All of lore.kernel.org
 help / color / mirror / Atom feed
From: Sean Christopherson <seanjc@google.com>
To: Marc Zyngier <maz@kernel.org>
Cc: kvmarm@lists.linux.dev, linux-arm-kernel@lists.infradead.org,
	 kvm@vger.kernel.org, James Morse <james.morse@arm.com>,
	 Suzuki K Poulose <suzuki.poulose@arm.com>,
	Oliver Upton <oliver.upton@linux.dev>,
	 Zenghui Yu <yuzenghui@huawei.com>,
	Ard Biesheuvel <ardb@kernel.org>, Will Deacon <will@kernel.org>,
	 Quentin Perret <qperret@google.com>,
	stable@vger.kernel.org,  David Matlack <dmatlack@google.com>
Subject: Re: [PATCH 1/2] KVM: arm64: Disable interrupts while walking userspace PTs
Date: Mon, 13 Mar 2023 08:53:37 -0700	[thread overview]
Message-ID: <ZA9HAQtkCDwFXcsm@google.com> (raw)
In-Reply-To: <20230313091425.1962708-2-maz@kernel.org>

+David

On Mon, Mar 13, 2023, Marc Zyngier wrote:
> We walk the userspace PTs to discover what mapping size was
> used there. However, this can race against the userspace tables
> being freed, and we end-up in the weeds.
> 
> Thankfully, the mm code is being generous and will IPI us when
> doing so. So let's implement our part of the bargain and disable
> interrupts around the walk. This ensures that nothing terrible
> happens during that time.
> 
> We still need to handle the removal of the page tables before
> the walk. For that, allow get_user_mapping_size() to return an
> error, and make sure this error can be propagated all the way
> to the the exit handler.
> 
> Signed-off-by: Marc Zyngier <maz@kernel.org>
> Cc: stable@vger.kernel.org
> ---
>  arch/arm64/kvm/mmu.c | 35 ++++++++++++++++++++++++++++-------
>  1 file changed, 28 insertions(+), 7 deletions(-)
> 
> diff --git a/arch/arm64/kvm/mmu.c b/arch/arm64/kvm/mmu.c
> index 7113587222ff..d7b8b25942df 100644
> --- a/arch/arm64/kvm/mmu.c
> +++ b/arch/arm64/kvm/mmu.c
> @@ -666,14 +666,23 @@ static int get_user_mapping_size(struct kvm *kvm, u64 addr)
>  				   CONFIG_PGTABLE_LEVELS),
>  		.mm_ops		= &kvm_user_mm_ops,
>  	};
> +	unsigned long flags;
>  	kvm_pte_t pte = 0;	/* Keep GCC quiet... */
>  	u32 level = ~0;
>  	int ret;
>  
> +	/*
> +	 * Disable IRQs so that we hazard against a concurrent
> +	 * teardown of the userspace page tables (which relies on
> +	 * IPI-ing threads).
> +	 */
> +	local_irq_save(flags);
>  	ret = kvm_pgtable_get_leaf(&pgt, addr, &pte, &level);
> -	VM_BUG_ON(ret);
> -	VM_BUG_ON(level >= KVM_PGTABLE_MAX_LEVELS);
> -	VM_BUG_ON(!(pte & PTE_VALID));
> +	local_irq_restore(flags);
> +
> +	/* Oops, the userspace PTs are gone... */
> +	if (ret || level >= KVM_PGTABLE_MAX_LEVELS || !(pte & PTE_VALID))
> +		return -EFAULT;

I don't think this should return -EFAULT all the way out to userspace.  Unless
arm64 differs from x86 in terms of how the userspace page tables are managed, not
having a valid translation _right now_ doesn't mean that one can't be created in
the future, e.g. by way of a subsequent hva_to_pfn().

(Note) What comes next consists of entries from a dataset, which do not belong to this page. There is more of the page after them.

(** [$: el && scroll_to_output && (status === "pending" || status ===
    "complete") && scroll_into_view(el, $app_state.autoscroll)]; the store's
    [autoscroll] is an argument, [None] when the store has none. *)
Definition scroll_statement (el : option Scroll.element)
  (scroll_to_output : bool) (st : status_t)
  (autoscroll : option (option bool)) (w : Scroll.page) : Scroll.page :=
  match el with
  | Some el' =>
      if scroll_to_output
         && match st with pending | complete => true | error => false end
      then Scroll.scroll_into_view_default el' autoscroll w
      else w
  | None => w
  end.

End Timer.

(** ** The tracker as the compiled component runs it *)

(** The compiled component keeps [progress] and [formatted_timer] as
    variables, remembers which variables have been assigned a value that
    differs from the one held (they are dirty), and at every update runs
    the reactive statements once, in this order: the eta statement (which
    assigns [eta], read by the next), the progress statement, the status
    statement, the scroll statement, the statement of [formatted_timer];
    each one only if a variable it reads is dirty at its turn. An
    assignment made by a statement is seen by the statements after it, not
    by those before it. The scroll statement acts on the page only and is
    left to [scroll_statement]. *)

Module Component.
Import Timer.

(** [a !== b] on numbers, on [number | null], on the status. *)
Definition changed_number (a b : Q) : bool := negb (Qeq_bool a b).

Definition changed_nullable (a b : option Q) : bool :=
  match a, b with
  | Some x, Some y => changed_number x y
  | None, None => false
  | _, _ => true
  end.

Definition changed_status (a b : status_t) : bool :=
  match a, b with
  | complete, complete | pending, pending | error, error => false
  | _, _ => true
  end.

(** The dirty marks of the variables that a statement reads. *)
Record dirty := mkDirty {
  eta_dirty : bool;
  queue_dirty : bool;
  status_dirty : bool;
  timer_start_dirty : bool;
  timer_diff_dirty : bool;
  old_eta_dirty : bool
}.
(** ** The cell decoder *)

Lemma firstn_one_skipn {A : Type} (d : A) n : forall s : list A,
  (n < length s)%nat -> firstn 1 (skipn n s) = [nth n s d].
Proof.
  induction n as [|n IH]; intros [|a s] H; cbn [length] in H; try lia.
  - reflexivity.
  - cbn [skipn nth]. apply IH. lia.
Qed.

Lemma slice_single (s : bytes) i :
  (i < length s)%nat ->
  slice s (Z.of_nat i) (Z.of_nat i + 1) = [nth i s x00].
Proof.
  intros H. rewrite slice_nonneg by lia.
  replace (Z.to_nat (Z.of_nat i + 1) - Z.to_nat (Z.of_nat i))%nat with 1%nat
    by lia.
  rewrite Nat2Z.id. now apply firstn_one_skipn.
Qed.

Lemma read_byte (s : bytes) i :
  (i < length s)%nat ->
  _bytes_to_int (slice s (Z.of_nat i) (Z.of_nat i + 1)) = OK (byte_at s i).
Proof.
  intros H. rewrite slice_single by assumption. now rewrite bytes_to_int_cons.
Qed.

(** A record of at least ten bytes is decoded to the cell it stands for. *)
Lemma parse_cell_long cs re :
  10 <= buffer_length cs ->
  _parse_individual_cell cs re = OK (cell_of_record re cs).
Proof.
  unfold buffer_length. intros H. rewrite parse_cell_unfold.
  rewrite read_field_nonempty by (rewrite slice_empty_iff; lia).
  cbn [bind].
  assert (H4 : _bytes_to_int (slice cs 4 5) = OK (byte_at cs 4))
    by (apply (read_byte cs 4); lia).
  assert (H5 : _bytes_to_int (slice cs 5 6) = OK (byte_at cs 5))
    by (apply (read_byte cs 5); lia).
  assert (H6 : _bytes_to_int (slice cs 6 7) = OK (byte_at cs 6))
    by (apply (read_byte cs 6); lia).
  assert (H7 : _bytes_to_int (slice cs 7 8) = OK (byte_at cs 7))
    by (apply (read_byte cs 7); lia).
  assert (H8 : _bytes_to_int (slice cs 8 9) = OK (byte_at cs 8))
    by (apply (read_byte cs 8); lia).
  assert (H9 : _bytes_to_int (slice cs 9 10) = OK (byte_at cs 9))
    by (apply (read_byte cs 9); lia).
  now rewrite H4, H5, H6, H7, H8, H9.
Qed.

Lemma byte_at_range s i : 0 <= byte_at s i <= 255.
Proof. unfold byte_at. pose proof (byte_val_range (nth i s x00)). lia. Qed.

Lemma length_slice_le (s : bytes) lo hi :
  0 <= lo -> 0 <= hi -> Z.of_nat (length (slice s lo hi)) <= Z.max 0 (hi - lo).
Proof. intros. rewrite length_slice by assumption. lia. Qed.

Lemma field_value_range_32 re (s : bytes) lo :
  0 <= lo -> 0 <= field_value re (slice s lo (lo + 4)) < 2 ^ 32.
Proof.
  intros Hlo. pose proof (field_value_range re (slice s lo (lo + 4))) as Hr.
  pose proof (length_slice_le s lo (lo + 4) Hlo ltac:(lia)) as Hl.
  assert (256 ^ Z.of_nat (length (slice s lo (lo + 4))) <= 256 ^ 4)
    by (apply Z.pow_le_mono_r; lia).
  change (2 ^ 32) with (256 ^ 4). lia.
Qed.

Lemma cell_of_record_in_range re cs : cell_in_range (cell_of_record re cs).
Proof.
  unfold cell_in_range, cell_of_record.
  cbn [Cell.keycode Cell.fore_r Cell.fore_g Cell.fore_b Cell.back_r
         Cell.back_g Cell.back_b].
  split; [apply (field_value_range_32 re cs 0); lia|].
  repeat split; apply byte_at_range.
Qed.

FWIW, the approach x86 takes is to install a 4KiB (smallest granuale) translation,
which is safe since there _was_ a valid translation when mmu_lock was acquired and
mmu_invalidate_retry() was checked.  It's the primary MMU's responsibility to ensure
all secondary MMUs are purged before freeing memory, i.e. worst case should be that
KVMs stage-2 translation will be immediately zapped via mmu_notifier.

KVM ARM also has a bug that might be related: the mmu_seq snapshot needs to be
taken _before_ mmap_read_unlock(), otherwise vma_shift may be stale by the time
it's consumed.  I believe David is going to submit a patch (I found and "reported"
the bug when doing an internal review of "common MMU" stuff).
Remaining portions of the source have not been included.